We're all aware that e-waste is a big problem, at this point. When they're not strewn across our own floors, mountains of hard drives are being unnecessarily wasted every year and the figures for how much e-waste is generated per-year are startling.
But rather than watching piles and piles of the stuff grow, there are companies out there doing something about it. One great way to tackle e-waste is to recycle electronic parts, since they're an untapped source of rare Earth materials. Then, of course there's the potential for a complete change in materials.
Rather than coming up with new ways to fix things after the fact, semiconductor manufacturer Infineon technologies AG has gone back to the source itself, and is looking to utilise a plant-based PCB design known as the Soluboard. Designed by a British start-up Jiva Materials, not only do these eco boards "have a significantly lower carbon footprint than traditional glass fibers", they also dissolve in water (via ComputerBase).
The company has been working in accordance with the circular economy of the European Commission's Green Deal, and the WEEE (Waste Electrical and Electronic Equipment) Directive, to research new ways to tackle e-waste, all without losing out on precious materials.
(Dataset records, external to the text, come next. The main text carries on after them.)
(** X8 on a handle the allocation builds. *)
Lemma isValid_accepts_iff_witness :
  is_int (C2Handle.version (C2HandleIon.new 3 7)) /\
  is_int (C2Handle.numFds (C2HandleIon.new 3 7)) /\
  is_int (C2Handle.numInts (C2HandleIon.new 3 7)) /\
  (C2HandleIon.isValid (Some (C2HandleIon.new 3 7)) = true <->
   C2Handle.version (C2HandleIon.new 3 7) = C2HandleIon.version /\
   C2Handle.numFds (C2HandleIon.new 3 7) = C2HandleIon.numFds /\
   C2Handle.numInts (C2HandleIon.new 3 7) = C2HandleIon.numInts /\
   C2HandleIon.mMagic (C2HandleIon.new 3 7) = C2HandleIon.kMagic).
Proof.
  assert (H1 : is_int (C2Handle.version (C2HandleIon.new 3 7)))
    by (vm_compute; split; congruence).
  assert (H2 : is_int (C2Handle.numFds (C2HandleIon.new 3 7)))
    by (vm_compute; split; congruence).
  assert (H3 : is_int (C2Handle.numInts (C2HandleIon.new 3 7)))
    by (vm_compute; split; congruence).
  split; [exact H1|]. split; [exact H2|]. split; [exact H3|].
  exact (isValid_accepts_iff (C2HandleIon.new 3 7) H1 H2 H3).
Defined.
What's great about this design is that dissolving these boards in water doesn't just break them down so their other valuable components are lost to the ether.
"Adopting a water-based recycling process can lead to greater efficiencies in recovering valuable metals," says Jonathan Swanston, CEO and co-founder of Jiva Materials.
"In addition, replacing FR-4 PCB materials with Soluboard would result in a 60 percent reduction in carbon emissions—more specifically, 10.5kg of carbon and 620g of plastic can be saved per square meter of PCB." That's not a bad set of figures if they can pull it off at the scale of current circuit board use.
Right now, Jiva is working with some unnamed companies to produce advanced beta prototypes of the boards, but due to their simplicity and reusability we could well see these being adopted by big tech companies around the world, as we move into a more eco-conscious future.